Check each line of the entries below for the word "DrainSpec", and copy out the ones that have it.
(Beginning of Data extract)
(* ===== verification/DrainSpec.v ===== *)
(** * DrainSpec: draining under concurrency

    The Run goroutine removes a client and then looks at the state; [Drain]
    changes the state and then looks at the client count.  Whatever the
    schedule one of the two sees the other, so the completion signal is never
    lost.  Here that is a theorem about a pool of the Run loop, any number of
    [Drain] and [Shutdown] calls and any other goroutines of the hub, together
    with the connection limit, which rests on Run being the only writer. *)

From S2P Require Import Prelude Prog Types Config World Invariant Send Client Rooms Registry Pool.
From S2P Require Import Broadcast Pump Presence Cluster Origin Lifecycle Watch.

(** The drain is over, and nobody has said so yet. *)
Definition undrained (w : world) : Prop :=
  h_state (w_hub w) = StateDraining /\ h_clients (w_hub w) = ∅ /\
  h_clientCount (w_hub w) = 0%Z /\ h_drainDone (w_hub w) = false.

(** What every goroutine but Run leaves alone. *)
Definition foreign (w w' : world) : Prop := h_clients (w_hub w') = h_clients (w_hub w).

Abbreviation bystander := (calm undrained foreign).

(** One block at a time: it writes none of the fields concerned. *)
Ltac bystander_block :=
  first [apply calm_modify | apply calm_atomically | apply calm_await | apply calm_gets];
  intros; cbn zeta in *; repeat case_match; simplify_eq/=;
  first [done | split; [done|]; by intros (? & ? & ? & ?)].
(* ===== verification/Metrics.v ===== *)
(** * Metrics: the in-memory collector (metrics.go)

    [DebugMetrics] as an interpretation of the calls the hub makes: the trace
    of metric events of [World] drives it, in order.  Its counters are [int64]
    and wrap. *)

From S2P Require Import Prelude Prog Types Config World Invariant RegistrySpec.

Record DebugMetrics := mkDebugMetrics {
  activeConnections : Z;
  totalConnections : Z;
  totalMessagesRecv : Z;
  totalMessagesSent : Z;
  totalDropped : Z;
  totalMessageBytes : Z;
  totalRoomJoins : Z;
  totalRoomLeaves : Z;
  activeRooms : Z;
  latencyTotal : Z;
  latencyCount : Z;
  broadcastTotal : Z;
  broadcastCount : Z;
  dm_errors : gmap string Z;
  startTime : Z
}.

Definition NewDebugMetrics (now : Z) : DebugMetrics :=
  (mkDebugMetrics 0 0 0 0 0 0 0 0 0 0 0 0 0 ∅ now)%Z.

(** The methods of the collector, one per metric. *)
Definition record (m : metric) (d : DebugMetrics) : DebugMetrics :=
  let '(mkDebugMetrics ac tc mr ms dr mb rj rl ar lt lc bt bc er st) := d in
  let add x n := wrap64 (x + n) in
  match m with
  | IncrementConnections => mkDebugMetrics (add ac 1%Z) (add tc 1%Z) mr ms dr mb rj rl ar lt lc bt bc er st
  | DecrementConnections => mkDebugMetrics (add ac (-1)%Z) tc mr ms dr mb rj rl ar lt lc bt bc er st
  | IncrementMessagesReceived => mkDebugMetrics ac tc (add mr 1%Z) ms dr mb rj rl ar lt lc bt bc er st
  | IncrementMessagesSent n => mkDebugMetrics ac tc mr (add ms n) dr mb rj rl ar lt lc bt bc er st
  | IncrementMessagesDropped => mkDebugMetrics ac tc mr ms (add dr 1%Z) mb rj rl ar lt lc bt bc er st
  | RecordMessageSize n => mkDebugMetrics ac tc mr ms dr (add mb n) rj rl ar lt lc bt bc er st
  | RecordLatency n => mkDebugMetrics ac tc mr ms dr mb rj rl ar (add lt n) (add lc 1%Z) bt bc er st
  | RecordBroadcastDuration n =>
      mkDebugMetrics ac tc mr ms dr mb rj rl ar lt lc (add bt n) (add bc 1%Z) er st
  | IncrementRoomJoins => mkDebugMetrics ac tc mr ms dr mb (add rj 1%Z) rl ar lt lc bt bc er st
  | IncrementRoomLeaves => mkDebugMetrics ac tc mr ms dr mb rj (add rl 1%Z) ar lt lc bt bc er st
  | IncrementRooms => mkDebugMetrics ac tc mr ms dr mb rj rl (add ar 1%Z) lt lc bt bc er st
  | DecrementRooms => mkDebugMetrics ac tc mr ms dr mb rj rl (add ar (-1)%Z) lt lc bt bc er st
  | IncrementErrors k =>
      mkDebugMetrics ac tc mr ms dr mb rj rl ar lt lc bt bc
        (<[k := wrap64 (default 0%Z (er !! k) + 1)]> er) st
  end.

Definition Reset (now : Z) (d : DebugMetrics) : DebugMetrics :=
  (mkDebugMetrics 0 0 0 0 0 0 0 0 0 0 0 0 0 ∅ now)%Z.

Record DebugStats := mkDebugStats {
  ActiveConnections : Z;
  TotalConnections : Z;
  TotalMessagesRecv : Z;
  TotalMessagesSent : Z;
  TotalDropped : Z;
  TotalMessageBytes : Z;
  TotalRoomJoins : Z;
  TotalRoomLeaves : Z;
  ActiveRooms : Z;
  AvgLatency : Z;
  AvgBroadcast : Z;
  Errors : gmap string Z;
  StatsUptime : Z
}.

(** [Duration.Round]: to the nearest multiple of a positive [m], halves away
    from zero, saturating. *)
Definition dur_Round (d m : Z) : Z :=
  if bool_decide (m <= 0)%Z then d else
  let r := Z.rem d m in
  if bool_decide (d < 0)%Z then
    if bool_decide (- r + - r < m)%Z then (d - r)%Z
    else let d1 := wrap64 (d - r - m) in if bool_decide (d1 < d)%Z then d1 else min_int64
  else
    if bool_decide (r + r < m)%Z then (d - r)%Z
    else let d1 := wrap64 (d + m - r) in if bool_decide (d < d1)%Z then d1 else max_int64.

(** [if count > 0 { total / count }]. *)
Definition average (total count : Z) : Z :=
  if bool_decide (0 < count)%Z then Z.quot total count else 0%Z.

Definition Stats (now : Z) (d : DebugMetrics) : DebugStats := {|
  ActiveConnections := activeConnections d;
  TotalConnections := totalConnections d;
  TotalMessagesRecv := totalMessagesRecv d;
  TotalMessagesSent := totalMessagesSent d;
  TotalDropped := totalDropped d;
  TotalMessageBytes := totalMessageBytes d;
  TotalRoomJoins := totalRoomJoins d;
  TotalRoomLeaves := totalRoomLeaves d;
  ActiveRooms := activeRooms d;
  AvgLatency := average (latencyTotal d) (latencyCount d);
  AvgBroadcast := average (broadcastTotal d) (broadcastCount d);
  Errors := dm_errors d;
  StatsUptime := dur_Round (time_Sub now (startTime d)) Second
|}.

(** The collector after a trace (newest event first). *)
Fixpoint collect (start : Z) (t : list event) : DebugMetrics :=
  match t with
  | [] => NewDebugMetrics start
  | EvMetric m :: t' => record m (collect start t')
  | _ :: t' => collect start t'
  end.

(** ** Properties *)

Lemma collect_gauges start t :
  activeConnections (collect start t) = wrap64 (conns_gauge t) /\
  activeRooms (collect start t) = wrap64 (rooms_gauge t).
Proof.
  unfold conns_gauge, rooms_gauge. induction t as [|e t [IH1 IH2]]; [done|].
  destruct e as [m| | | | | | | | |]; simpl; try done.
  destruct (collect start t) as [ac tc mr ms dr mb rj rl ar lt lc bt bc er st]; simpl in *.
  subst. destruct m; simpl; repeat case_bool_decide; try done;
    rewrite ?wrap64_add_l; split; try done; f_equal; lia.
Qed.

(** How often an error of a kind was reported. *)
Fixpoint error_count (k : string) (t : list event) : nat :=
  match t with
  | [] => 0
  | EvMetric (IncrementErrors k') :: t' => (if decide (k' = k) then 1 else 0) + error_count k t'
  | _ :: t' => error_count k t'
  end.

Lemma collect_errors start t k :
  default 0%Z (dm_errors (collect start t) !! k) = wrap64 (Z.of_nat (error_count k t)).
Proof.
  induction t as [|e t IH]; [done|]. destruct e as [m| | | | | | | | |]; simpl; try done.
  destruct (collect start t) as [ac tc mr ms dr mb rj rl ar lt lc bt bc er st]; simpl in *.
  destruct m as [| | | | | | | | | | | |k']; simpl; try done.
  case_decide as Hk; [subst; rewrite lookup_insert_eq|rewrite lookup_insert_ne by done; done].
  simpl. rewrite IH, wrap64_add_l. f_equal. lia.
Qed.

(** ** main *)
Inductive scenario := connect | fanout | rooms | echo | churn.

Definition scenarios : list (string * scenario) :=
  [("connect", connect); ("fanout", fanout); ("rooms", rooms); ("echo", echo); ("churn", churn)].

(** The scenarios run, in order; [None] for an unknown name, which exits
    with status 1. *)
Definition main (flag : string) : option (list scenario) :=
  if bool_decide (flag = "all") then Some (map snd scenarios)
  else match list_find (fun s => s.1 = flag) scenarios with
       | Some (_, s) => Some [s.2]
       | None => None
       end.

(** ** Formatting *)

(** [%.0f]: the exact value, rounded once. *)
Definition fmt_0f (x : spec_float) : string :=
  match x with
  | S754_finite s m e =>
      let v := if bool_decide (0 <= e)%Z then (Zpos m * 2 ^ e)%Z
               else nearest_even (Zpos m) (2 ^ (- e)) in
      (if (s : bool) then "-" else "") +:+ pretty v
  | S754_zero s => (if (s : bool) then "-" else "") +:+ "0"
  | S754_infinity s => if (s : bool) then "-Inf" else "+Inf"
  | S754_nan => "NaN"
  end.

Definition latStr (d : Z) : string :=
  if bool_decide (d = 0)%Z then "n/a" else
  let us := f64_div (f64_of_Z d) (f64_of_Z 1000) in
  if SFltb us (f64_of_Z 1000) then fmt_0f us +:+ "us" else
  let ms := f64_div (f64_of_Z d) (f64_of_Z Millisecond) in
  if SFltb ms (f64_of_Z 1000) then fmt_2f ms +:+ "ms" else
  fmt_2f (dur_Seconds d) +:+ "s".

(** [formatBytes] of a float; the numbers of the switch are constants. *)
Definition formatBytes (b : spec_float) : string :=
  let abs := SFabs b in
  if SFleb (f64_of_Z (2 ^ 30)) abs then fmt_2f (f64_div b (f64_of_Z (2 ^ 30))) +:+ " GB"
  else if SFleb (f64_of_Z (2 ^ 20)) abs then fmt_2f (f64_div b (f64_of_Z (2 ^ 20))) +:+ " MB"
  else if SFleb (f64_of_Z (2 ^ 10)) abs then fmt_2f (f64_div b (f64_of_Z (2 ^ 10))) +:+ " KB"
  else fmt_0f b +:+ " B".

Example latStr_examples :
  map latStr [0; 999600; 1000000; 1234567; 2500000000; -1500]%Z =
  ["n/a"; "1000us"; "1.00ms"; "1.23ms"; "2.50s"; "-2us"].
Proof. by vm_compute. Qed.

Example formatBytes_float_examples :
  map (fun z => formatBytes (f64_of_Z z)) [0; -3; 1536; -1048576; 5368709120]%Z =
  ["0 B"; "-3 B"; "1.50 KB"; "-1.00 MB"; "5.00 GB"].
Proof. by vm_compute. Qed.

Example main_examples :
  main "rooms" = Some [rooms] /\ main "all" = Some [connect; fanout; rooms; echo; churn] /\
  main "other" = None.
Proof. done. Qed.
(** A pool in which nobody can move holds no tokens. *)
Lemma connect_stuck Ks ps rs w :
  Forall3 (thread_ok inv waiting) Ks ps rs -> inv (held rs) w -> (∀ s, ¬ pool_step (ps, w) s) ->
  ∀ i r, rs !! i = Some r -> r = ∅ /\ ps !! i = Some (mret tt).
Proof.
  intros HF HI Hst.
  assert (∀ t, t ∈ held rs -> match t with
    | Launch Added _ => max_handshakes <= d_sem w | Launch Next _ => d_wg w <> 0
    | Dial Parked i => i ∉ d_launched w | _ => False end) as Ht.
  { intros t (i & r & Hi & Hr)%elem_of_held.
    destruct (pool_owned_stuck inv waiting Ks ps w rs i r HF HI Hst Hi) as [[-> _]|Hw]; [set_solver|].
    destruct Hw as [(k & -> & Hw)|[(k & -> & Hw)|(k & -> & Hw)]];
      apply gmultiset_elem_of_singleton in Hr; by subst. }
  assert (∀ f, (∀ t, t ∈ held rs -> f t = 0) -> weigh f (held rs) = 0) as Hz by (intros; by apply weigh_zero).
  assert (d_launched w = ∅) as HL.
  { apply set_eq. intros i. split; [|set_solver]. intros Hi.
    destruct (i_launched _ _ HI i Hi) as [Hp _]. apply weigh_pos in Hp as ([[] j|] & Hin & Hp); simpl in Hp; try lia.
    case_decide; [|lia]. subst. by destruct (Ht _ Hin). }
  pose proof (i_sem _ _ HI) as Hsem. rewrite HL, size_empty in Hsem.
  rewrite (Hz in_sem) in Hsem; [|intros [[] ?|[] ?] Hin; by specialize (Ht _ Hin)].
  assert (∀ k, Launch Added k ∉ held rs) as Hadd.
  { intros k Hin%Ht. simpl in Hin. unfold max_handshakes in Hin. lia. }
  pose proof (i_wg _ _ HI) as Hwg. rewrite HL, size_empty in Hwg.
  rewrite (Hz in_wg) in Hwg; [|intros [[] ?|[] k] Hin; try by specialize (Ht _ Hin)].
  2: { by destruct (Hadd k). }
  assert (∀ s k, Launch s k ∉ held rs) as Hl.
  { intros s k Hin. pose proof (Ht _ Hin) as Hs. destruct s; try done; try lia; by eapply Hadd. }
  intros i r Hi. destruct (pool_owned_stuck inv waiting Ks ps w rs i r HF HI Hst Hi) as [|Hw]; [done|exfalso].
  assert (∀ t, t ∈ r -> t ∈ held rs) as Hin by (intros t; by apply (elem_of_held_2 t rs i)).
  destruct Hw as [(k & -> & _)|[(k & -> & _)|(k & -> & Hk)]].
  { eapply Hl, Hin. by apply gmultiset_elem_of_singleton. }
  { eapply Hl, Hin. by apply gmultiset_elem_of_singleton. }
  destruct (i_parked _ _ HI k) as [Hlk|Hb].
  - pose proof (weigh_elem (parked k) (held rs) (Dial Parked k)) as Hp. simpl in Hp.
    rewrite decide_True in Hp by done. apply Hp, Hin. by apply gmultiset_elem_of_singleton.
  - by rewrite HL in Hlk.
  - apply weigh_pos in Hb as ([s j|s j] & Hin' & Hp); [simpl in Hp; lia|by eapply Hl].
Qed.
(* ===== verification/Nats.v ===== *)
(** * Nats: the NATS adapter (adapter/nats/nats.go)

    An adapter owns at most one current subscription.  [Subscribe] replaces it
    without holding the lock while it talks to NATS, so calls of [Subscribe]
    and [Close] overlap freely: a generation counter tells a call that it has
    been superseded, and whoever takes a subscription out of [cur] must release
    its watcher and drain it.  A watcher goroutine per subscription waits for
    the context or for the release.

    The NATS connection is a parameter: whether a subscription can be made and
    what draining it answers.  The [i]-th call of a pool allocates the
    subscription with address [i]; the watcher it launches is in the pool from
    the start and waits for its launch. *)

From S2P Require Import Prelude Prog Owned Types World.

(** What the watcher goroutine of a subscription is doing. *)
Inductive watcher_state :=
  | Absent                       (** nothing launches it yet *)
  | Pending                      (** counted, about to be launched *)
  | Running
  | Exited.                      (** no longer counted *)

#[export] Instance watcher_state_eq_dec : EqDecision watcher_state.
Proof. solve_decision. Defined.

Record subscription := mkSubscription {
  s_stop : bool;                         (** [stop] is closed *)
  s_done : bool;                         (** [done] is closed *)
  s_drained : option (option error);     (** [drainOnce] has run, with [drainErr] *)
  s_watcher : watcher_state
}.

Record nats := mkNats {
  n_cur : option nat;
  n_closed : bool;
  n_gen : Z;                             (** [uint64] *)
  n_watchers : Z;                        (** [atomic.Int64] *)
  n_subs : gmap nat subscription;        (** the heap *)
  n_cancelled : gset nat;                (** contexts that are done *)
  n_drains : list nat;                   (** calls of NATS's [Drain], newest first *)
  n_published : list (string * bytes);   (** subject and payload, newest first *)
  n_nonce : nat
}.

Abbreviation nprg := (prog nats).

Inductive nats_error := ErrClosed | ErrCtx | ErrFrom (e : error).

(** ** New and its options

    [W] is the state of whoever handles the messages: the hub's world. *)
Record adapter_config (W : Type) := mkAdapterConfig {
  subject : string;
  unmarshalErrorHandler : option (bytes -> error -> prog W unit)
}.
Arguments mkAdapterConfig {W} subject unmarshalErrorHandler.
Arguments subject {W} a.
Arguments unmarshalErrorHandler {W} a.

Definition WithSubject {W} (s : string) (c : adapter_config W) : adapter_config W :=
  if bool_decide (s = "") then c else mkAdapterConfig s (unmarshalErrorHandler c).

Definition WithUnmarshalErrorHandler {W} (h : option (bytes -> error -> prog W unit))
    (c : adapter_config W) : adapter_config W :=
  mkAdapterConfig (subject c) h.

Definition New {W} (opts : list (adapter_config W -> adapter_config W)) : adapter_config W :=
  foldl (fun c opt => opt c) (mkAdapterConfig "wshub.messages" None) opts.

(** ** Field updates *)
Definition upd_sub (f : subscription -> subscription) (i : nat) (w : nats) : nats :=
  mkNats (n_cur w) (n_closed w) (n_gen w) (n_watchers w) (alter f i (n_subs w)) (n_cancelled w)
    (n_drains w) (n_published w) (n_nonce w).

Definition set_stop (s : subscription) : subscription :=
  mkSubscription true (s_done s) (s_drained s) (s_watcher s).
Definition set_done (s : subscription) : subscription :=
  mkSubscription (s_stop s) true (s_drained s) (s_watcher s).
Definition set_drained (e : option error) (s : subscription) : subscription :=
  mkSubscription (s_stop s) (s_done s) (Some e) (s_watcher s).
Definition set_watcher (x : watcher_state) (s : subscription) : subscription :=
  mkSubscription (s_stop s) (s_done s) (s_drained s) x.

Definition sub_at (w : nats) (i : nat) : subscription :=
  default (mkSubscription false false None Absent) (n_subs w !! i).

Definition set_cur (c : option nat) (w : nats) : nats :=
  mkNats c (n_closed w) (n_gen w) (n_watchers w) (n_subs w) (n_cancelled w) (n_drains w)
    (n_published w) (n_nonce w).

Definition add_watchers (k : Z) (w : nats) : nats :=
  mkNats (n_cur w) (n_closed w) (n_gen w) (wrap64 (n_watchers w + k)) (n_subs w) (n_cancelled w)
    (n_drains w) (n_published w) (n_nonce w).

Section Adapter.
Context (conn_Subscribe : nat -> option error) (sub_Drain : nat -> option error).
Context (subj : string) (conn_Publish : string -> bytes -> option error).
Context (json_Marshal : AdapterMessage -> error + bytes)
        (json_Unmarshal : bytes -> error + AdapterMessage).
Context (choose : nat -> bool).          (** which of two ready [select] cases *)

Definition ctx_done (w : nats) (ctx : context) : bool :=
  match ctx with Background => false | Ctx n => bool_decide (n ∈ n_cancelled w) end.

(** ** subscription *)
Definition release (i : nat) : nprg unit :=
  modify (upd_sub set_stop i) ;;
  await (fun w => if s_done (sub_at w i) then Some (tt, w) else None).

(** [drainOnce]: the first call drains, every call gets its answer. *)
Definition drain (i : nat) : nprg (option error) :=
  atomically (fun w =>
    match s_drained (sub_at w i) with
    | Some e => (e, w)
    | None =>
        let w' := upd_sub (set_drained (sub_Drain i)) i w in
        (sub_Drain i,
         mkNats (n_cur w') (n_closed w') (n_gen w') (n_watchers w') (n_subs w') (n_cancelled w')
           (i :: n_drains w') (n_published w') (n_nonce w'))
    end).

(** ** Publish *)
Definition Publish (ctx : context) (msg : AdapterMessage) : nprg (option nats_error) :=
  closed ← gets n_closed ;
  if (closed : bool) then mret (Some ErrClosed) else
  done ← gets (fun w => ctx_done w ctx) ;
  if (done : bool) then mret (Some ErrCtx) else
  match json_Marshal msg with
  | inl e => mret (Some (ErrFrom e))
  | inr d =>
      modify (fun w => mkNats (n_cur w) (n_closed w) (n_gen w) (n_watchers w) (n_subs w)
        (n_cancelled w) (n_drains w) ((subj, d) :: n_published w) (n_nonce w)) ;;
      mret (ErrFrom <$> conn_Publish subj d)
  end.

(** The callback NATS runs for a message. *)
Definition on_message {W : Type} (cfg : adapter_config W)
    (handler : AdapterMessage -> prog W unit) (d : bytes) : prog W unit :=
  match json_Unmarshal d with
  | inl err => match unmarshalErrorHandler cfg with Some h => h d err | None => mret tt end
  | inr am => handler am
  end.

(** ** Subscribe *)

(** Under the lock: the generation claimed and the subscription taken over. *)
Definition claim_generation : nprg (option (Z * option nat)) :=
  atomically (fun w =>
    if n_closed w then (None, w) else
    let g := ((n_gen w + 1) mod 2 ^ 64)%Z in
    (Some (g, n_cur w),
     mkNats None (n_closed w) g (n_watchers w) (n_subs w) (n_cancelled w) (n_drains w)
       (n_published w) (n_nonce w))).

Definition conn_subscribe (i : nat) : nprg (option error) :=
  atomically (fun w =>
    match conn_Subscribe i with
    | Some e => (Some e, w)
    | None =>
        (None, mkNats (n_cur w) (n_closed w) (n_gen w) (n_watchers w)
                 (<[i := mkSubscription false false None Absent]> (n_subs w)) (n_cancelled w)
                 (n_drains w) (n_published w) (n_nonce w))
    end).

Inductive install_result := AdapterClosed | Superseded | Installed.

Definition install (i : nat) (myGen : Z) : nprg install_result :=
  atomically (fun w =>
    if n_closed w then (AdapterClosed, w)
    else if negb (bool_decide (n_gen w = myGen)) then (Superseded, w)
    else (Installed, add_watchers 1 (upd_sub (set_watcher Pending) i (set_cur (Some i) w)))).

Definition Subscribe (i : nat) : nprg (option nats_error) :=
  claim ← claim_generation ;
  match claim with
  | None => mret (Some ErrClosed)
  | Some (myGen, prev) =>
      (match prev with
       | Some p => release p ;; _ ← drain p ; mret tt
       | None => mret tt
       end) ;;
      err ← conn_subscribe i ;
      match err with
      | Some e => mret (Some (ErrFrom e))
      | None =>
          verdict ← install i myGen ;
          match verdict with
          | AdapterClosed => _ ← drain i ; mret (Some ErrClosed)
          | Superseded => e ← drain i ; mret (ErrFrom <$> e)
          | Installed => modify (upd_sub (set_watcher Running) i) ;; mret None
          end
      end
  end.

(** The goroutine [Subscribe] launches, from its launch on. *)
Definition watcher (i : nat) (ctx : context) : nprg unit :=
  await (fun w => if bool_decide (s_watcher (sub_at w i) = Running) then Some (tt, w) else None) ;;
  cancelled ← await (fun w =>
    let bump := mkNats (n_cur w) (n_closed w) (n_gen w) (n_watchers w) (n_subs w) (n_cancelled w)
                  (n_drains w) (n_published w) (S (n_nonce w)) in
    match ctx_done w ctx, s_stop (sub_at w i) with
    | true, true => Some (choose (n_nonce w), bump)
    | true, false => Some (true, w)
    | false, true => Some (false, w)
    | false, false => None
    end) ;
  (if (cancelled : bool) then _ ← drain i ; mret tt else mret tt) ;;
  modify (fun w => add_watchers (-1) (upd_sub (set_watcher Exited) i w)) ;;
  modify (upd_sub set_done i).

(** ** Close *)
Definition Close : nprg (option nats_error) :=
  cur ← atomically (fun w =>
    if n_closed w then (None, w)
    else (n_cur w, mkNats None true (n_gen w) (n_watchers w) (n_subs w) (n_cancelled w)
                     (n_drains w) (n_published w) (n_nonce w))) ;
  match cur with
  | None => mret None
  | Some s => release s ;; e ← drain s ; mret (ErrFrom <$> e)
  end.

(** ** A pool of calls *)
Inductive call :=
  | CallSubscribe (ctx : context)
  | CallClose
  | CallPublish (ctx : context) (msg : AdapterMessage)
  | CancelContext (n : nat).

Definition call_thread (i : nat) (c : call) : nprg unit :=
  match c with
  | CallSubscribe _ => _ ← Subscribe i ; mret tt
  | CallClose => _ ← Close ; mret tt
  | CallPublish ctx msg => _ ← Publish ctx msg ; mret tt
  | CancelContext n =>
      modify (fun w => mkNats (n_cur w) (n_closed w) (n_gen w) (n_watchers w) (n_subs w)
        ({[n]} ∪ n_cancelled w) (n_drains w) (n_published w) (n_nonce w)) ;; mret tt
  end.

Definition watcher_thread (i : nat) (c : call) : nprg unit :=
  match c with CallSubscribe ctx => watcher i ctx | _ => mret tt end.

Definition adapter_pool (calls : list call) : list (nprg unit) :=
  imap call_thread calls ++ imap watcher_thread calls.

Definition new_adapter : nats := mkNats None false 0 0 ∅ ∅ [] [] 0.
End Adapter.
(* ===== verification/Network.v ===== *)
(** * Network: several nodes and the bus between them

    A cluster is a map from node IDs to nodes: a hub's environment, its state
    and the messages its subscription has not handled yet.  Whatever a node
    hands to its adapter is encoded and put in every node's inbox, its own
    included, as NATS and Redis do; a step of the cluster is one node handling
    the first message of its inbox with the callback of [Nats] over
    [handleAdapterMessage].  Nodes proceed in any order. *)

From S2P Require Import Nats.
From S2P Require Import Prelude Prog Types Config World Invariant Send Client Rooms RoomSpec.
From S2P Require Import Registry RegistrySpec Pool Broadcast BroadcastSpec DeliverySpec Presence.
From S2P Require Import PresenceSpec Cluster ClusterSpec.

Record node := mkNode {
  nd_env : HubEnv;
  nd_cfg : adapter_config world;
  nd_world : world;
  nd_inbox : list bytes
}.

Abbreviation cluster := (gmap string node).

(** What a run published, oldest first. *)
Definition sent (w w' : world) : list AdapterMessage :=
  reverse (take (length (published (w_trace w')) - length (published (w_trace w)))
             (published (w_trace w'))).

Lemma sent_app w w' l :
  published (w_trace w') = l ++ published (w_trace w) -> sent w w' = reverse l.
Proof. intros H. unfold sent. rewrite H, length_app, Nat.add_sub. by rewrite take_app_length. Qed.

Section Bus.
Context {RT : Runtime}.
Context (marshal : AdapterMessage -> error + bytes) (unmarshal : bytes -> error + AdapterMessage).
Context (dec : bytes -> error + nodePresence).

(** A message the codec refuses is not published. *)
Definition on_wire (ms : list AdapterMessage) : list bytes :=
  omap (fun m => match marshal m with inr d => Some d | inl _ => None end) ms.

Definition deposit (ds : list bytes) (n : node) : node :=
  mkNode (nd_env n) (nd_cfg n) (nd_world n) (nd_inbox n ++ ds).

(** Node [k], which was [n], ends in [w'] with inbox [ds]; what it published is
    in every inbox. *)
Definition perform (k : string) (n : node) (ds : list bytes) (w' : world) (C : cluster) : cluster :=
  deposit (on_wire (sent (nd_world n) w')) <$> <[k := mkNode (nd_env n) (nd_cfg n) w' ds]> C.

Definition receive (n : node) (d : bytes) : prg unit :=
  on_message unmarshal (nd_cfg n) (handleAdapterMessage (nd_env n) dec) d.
(End of Data extract)
• Finished task
(* ===== verification/DrainSpec.v ===== *)
(** * DrainSpec: draining under concurrency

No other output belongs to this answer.